Longest Common Subsequence

San Skulrattanakulchai

October 31, 2016

Longest Common Subsequence

A java string is essentially a sequence of characters. For example, the java string constant AFRICA is a character sequence of length 6. Like arrays, characters in a java string are indexed starting from 0. For a string X, we will write X[i..j) to mean the substring of X consisting of all characters from position i to position j − 1 inclusive. For example, if X is AFRICA, then X[1..4) is FRI and X[0..6) is AFRICA itself.

If one deletes characters at certain positions from a given string X, what remains is called a subsequence of X. For example, deleting the characters at positions 1 and 4 from AFRICA leaves us with the string ARIA. So we may say that ARIA is a subsequence of AFRICA. Deleting no characters is also permitted. So, for instance, AFRICA is considered a subsequence of itself.

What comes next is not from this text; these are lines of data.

(** * A shallow embedding of [backend/main.py]

    The natural-language query interpreter ([extract_location],
    [extract_search_params]), the summary generator
    ([generate_search_summary]), the per-record normaliser inside
    [search_zillow], and the orchestration of [search_properties] with
    [generate_location_overview], written as Rocq functions.

    Python strings are modelled as [string]; a character is a code point
    below 256, and the tables of Python's Unicode database (whitespace,
    upper case, lower-casing, decimal digits) are written out for that
    range.  Exceptions are explicit: a function that can raise returns a
    [result]. *)

From Stdlib Require Import ZArith NArith List String Ascii Bool Lia.
From Stdlib Require Import DecimalString Decimal DecimalZ DecimalN DecimalPos.
Import ListNotations.

Local Open Scope string_scope.
Local Open Scope Z_scope.

(** ** Exceptions and the error monad *)

Inductive exn : Type :=
| HTTPException (status_code : Z) (detail : message)
| ValueError
| TypeError
| AttributeError
| KeyError
| IndexError
| OverflowError
| ValidationError
| Timeout
| RequestException
with message : Type :=
| Text (s : string)
| TextExc (prefix : string) (cause : exn).   (* f"{prefix}{str(e)}" *)

Inductive result (A : Type) : Type :=
| Ok (a : A)
| Raise (e : exn).
Arguments Ok {A} a.
Arguments Raise {A} e.

Definition bind {A B} (m : result A) (k : A -> result B) : result B :=
  match m with
  | Ok a => k a
  | Raise e => Raise e
  end.

Notation "x <- m ;; k" := (bind m (fun x => k))
  (at level 61, m at next level, right associativity).

(** ** Characters (code points below 256) *)

Module Char.

Definition code (c : ascii) : N := N_of_ascii c.

Definition between (lo hi : N) (c : ascii) : bool :=
  ((lo <=? code c) && (code c <=? hi))%N.

(** [str.isspace] on one character; also the class [\s] of [re] and the
    characters removed by [str.strip()] and [str.split()]. *)
Definition isspace (c : ascii) : bool :=
  between 9 13 c || between 28 32 c
  || (code c =? 133)%N || (code c =? 160)%N.

(** [str.isupper] on one character. *)
Definition isupper (c : ascii) : bool :=
  between 65 90 c || between 192 214 c || between 216 222 c.

(** [str.lower] on one character. *)
Definition lower (c : ascii) : ascii :=
  if isupper c then ascii_of_N (code c + 32) else c.

(** the class [\d] of [re]. *)
Definition isdecimal (c : ascii) : bool := between 48 57 c.

(** the test "is the character [c]" *)
Definition eq (c : ascii) : ascii -> bool := fun x => Ascii.eqb x c.

(** the class [A-Za-z] of [re]. *)
Definition isalpha_ascii (c : ascii) : bool :=
  between 65 90 c || between 97 122 c.

End Char.

(** ** Strings *)

Module Str.

Fixpoint lower (s : string) : string :=
  match s with
  | EmptyString => EmptyString
  | String c s' => String (Char.lower c) (lower s')
  end.

(** [s.lstrip(...)] and [s.rstrip(...)], for the characters [p] holds of *)
Fixpoint lstrip_with (p : ascii -> bool) (s : string) : string :=
  match s with
  | String c s' => if p c then lstrip_with p s' else s
  | EmptyString => EmptyString
  end.

(** a character is kept when [p] does not hold of it or when something
    is kept after it *)
Fixpoint rstrip_with (p : ascii -> bool) (s : string) : string :=
  match s with
  | EmptyString => EmptyString
  | String c s' =>
      match rstrip_with p s' with
      | EmptyString => if p c then EmptyString else String c EmptyString
      | t => String c t
      end
  end.

Definition strip_with (p : ascii -> bool) (s : string) : string :=
  rstrip_with p (lstrip_with p s).

(** [s.strip()] *)
Definition strip (s : string) : string := strip_with Char.isspace s.

(** [s.split()]: the maximal runs of characters that are not white
    space.  [cur] is the run being read. *)
Fixpoint split_aux (s : string) (cur : string) : list string :=
  match s with
  | EmptyString => match cur with EmptyString => [] | _ => [cur] end
  | String c s' =>
      if Char.isspace c
      then match cur with
           | EmptyString => split_aux s' EmptyString
           | _ => cur :: split_aux s' EmptyString
           end
      else split_aux s' (cur ++ String c EmptyString)
  end.

Definition split (s : string) : list string := split_aux s EmptyString.

(** [sub in s] *)
Fixpoint contains (sub s : string) : bool :=
  prefix sub s ||
  match s with
  | EmptyString => false
  | String _ s' => contains sub s'
  end.

(** [s.replace(c, "")] for a one-character [c]. *)
Fixpoint remove (c : ascii) (s : string) : string :=
  match s with
  | EmptyString => EmptyString
  | String x s' => if Ascii.eqb x c then remove c s' else String x (remove c s')
  end.

(** [sep.join(parts)] *)
Fixpoint join (sep : string) (parts : list string) : string :=
  match parts with
  | [] => EmptyString
  | [p] => p
  | p :: rest => p ++ sep ++ join sep rest
  end.

(** truth value of a string: non-empty *)
Definition truthy (s : string) : bool :=
  match s with EmptyString => false | _ => true end.

End Str.

(** ** The fragment of [re] the program uses

    Every quantifier of the program's patterns applies to a
    one-character atom and there is one capture group, so a pattern is a
    list of quantified character tests with the two group marks.  The
    matcher is the backtracking one of [re]: greedy quantifiers, the
    alternatives tried in priority order, the first complete match
    kept. *)

Module Re.

Inductive quant := Once | Opt | Star | Plus.

Inductive node :=
| Item (p : ascii -> bool) (q : quant)
| GroupOpen
| GroupClose.

Definition regex := list node.

(** the text of group 1 so far *)
Inductive capture :=
| Before
| Inside (acc : string)
| Closed (g : string).

Definition push (g : capture) (c : ascii) : capture :=
  match g with
  | Inside acc => Inside (acc ++ String c EmptyString)
  | _ => g
  end.

Definition close (g : capture) : capture :=
  match g with
  | Inside acc => Closed acc
  | _ => g
  end.

Definition or_else {A} (x : option A) (y : option A) : option A :=
  match x with Some _ => x | None => y end.

(** match [r] at the start of the subject *)
Fixpoint match_here (r : regex) : string -> capture -> option capture :=
  match r with
  | [] => fun _ g => Some g
  | GroupOpen :: r' => fun s _ => match_here r' s (Inside EmptyString)
  | GroupClose :: r' => fun s g => match_here r' s (close g)
  | Item p q :: r' =>
      let k := match_here r' in
      let star :=
        fix star (s : string) (g : capture) : option capture :=
          match s with
          | String c s' =>
              if p c then or_else (star s' (push g c)) (k s g) else k s g
          | EmptyString => k s g
          end in
      match q with
      | Once => fun s g =>
          match s with
          | String c s' => if p c then k s' (push g c) else None
          | EmptyString => None
          end
      | Opt => fun s g =>
          match s with
          | String c s' =>
              if p c then or_else (k s' (push g c)) (k s g) else k s g
          | EmptyString => k s g
          end
      | Star => star
      | Plus => fun s g =>
          match s with
          | String c s' => if p c then star s' (push g c) else None
          | EmptyString => None
          end
      end
  end.

Definition group1 (g : capture) : string :=
  match g with
  | Closed t => t
  | Inside t => t
  | Before => EmptyString
  end.

(** [re.search(r, s)]: the match at the leftmost start position;
    the result is [match.group(1)]. *)
Fixpoint search (r : regex) (s : string) : option string :=
  match match_here r s Before with
  | Some g => Some (group1 g)
  | None =>
      match s with
      | EmptyString => None
      | String _ s' => search r s'
      end
  end.

(** atoms *)
Definition chr (c : ascii) : ascii -> bool := Char.eq c.
(** a literal character under [re.IGNORECASE] *)
Definition chr_i (c : ascii) : ascii -> bool :=
  fun x => Ascii.eqb (Char.lower x) (Char.lower c).

Fixpoint lit (s : string) : regex :=
  match s with
  | EmptyString => []
  | String c s' => Item (chr c) Once :: lit s'
  end.

Fixpoint lit_i (s : string) : regex :=
  match s with
  | EmptyString => []
  | String c s' => Item (chr_i c) Once :: lit_i s'
  end.

End Re.

(** ** [extract_location] *)

(** the class [[A-Za-z\s,]] *)
Definition location_char (c : ascii) : bool :=
  Char.isalpha_ascii c || Char.isspace c || Ascii.eqb c ",".

(** [r'in ([A-Za-z\s,]+)'] and its two siblings, under [re.IGNORECASE] *)
Definition location_pattern (word : string) : Re.regex :=
  (Re.lit_i word ++ Re.lit_i " "
    ++ [Re.GroupOpen; Re.Item location_char Re.Plus; Re.GroupClose])%list.

Definition location_patterns : list Re.regex :=
  [ location_pattern "in"; location_pattern "at"; location_pattern "near" ].

(** "Add state if not present for common cities" *)
Definition add_state (location : string) : string :=
  if Str.contains "," location then location
  else
    let location_lower := Str.lower location in
    let named (city : string) := String.eqb location_lower city in
    if named "boston" then location ++ ", MA"
    else if named "new york" || named "nyc" then location ++ ", NY"
    else if named "miami" then location ++ ", FL"
    else if named "chicago" then location ++ ", IL"
    else if named "los angeles" then location ++ ", CA"
    else if named "princeville" || named "kapaa" || named "poipu" || named "kauai"
         then location ++ ", HI"
    else location.

(** the [for pattern in location_patterns] loop: the first pattern that
    matches returns *)
Fixpoint first_location (patterns : list Re.regex) (query : string)
  : option string :=
  match patterns with
  | [] => None
  | pattern :: rest =>
      match Re.search pattern query with
      | Some g => Some (add_state (Str.strip g))
      | None => first_location rest query
      end
  end.

Definition missing_location : exn :=
  HTTPException 400
    (Text "Please specify a location in your search query (e.g., 'in Boston' or 'near Chicago')").

Definition extract_location (query : string) : result string :=
  match first_location location_patterns query with
  | Some location => Ok location
  | None =>
      match Str.split query with
      | String c rest :: _ =>
          if Char.isupper c then Ok (String c rest) else Raise missing_location
      | _ => Raise missing_location
      end
  end.


(** ** Python numbers

    An [int] is a [Z].  A [float] is an IEEE binary64 value, kept as a
    sign, a mantissa and a binary exponent; every operation rounds the
    exact rational result to the nearest double, ties to even. *)

Module Float.

Inductive t :=
| Nan
| Inf (neg : bool)
| Fin (neg : bool) (m : Z) (e : Z).     (* (-1)^neg * m * 2^e, 0 <= m *)

(** [n/d] divided by [2^e], as a fraction *)
Definition scale (n d e : Z) : Z * Z :=
  if 0 <=? e then (n, d * 2 ^ e) else (n * 2 ^ (- e), d).

(** the [l] with [2^l <= n/d < 2^(l+1)], for [0 < n], [0 < d] *)
Definition floor_log2 (n d : Z) : Z :=
  let l := Z.log2 n - Z.log2 d in
  let '(n', d') := scale n d l in
  if n' <? d' then l - 1 else l.

(** the double nearest to [n/d] ([0 <= n], [0 < d]), ties to even;
    53 bits of mantissa, least exponent -1074, overflow to infinity *)
Definition of_ratio (neg : bool) (n d : Z) : t :=
  if n <=? 0 then Fin neg 0 0
  else
    let e := Z.max (floor_log2 n d - 52) (-1074) in
    let '(n', d') := scale n d e in
    let q := n' / d' in
    let r := n' mod d' in
    let m := if (d' <? 2 * r) || ((2 * r =? d') && Z.odd q) then q + 1 else q in
    if (0 <=? e) && (2 ^ 1024 <=? m * 2 ^ e) then Inf neg else Fin neg m e.

Definition is_zero (x : t) : bool :=
  match x with Fin _ m _ => m =? 0 | _ => false end.

(** [x == y] *)
Definition eqb (x y : t) : bool :=
  match x, y with
  | Inf a, Inf b => Bool.eqb a b
  | Fin a m e, Fin b n f =>
      if (m =? 0) || (n =? 0) then (m =? 0) && (n =? 0)
      else Bool.eqb a b
           && (let k := Z.min e f in m * 2 ^ (e - k) =? n * 2 ^ (f - k))
  | _, _ => false
  end.

(** [x * y] *)
Definition mul (x y : t) : t :=
  match x, y with
  | Nan, _ | _, Nan => Nan
  | Inf a, Inf b => Inf (xorb a b)
  | Inf a, Fin b m _ | Fin b m _, Inf a =>
      if m =? 0 then Nan else Inf (xorb a b)
  | Fin a m e, Fin b n f =>
      let '(p, d) := scale (m * n) 1 (- (e + f)) in
      of_ratio (xorb a b) p d
  end.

A sequence Z is a common subsequence of sequences X and Y if Z is a subsequence of both X and Y. For instance, DIN is a common subsequence of DYNAMICPROGRAMMING and DIVIDEANDCONQUER.

A longest common subsequence (LCS) of sequences X and Y is a common subsequence of X and Y of maximum possible length. For instance, DYNAMICPROGRAMMING and DIVIDEANDCONQUER have DICOR as an LCS. This is because DICOR is their common subsequence and no common subsequence of length 6 exists. DICON is another LCS, so LCS’s are not unique.

Problem

Let two sequences X = X0X1Xm − 1 and Y = Y0Y1Yn − 1 be given. We want to find an LCS of X and Y.

Dynamic Programming Solution

For 0 ≤ i < m and 0 ≤ j < n, let opt(i, j) be the length of an LCS of X[i..m) and Y[j..n).

We seek (0, 0).

Optimal Substructure Property

Suppose Z = Z[0..k) is an LCS of X[i..m) and Y[j..n).

If Xi = Yj, then necessarily Xi = Z0. We can then show that Z[1..k) is an LCS of X[i + 1..m) and Y[j + 1..n).

If Xi ≠ Yj, then Xi ≠ Z0 or Yj ≠ Z0. If Xi ≠ Z0, we can show that Z is an LCS of X[i + 1..m) and Y[j..n). If Yj ≠ Z0, we can show that Z is an LCS of X[i..m) and Y[j + 1..n).

We know that one of the above cases must occur. This gives us the following recurrence.

Recurrence

opt(i, j) = 0, if i=m or j=n  
          = opt(i+1, j+1) + 1, if 0<=i<m, and 0<=j<n, and X_i=Y_j  
          = max {opt(i,j+1), opt(i+1,j)}, if 0<=i<m, and 0<=j< n, and X_i is not equal to Y_j  

Example dynamic programming table

. s a i n t .
s 3 2 1 1 1 0
a 2 2 1 1 1 0
t 2 2 1 1 1 0
a 2 2 1 1 0 0
n 1 1 1 1 0 0
. 0 0 0 0 0 0

Longest Common Subsequence Algorithm

Step 1. Fill in a table of opt( ⋅ , ⋅ ) values, plus a companion table of maximizers. We can fill in the table row-by-row, column-by-column, or diagonal-by-diagonal.

Step 2. Find the LCS by following maximizer pointers, starting from opt(0, 0).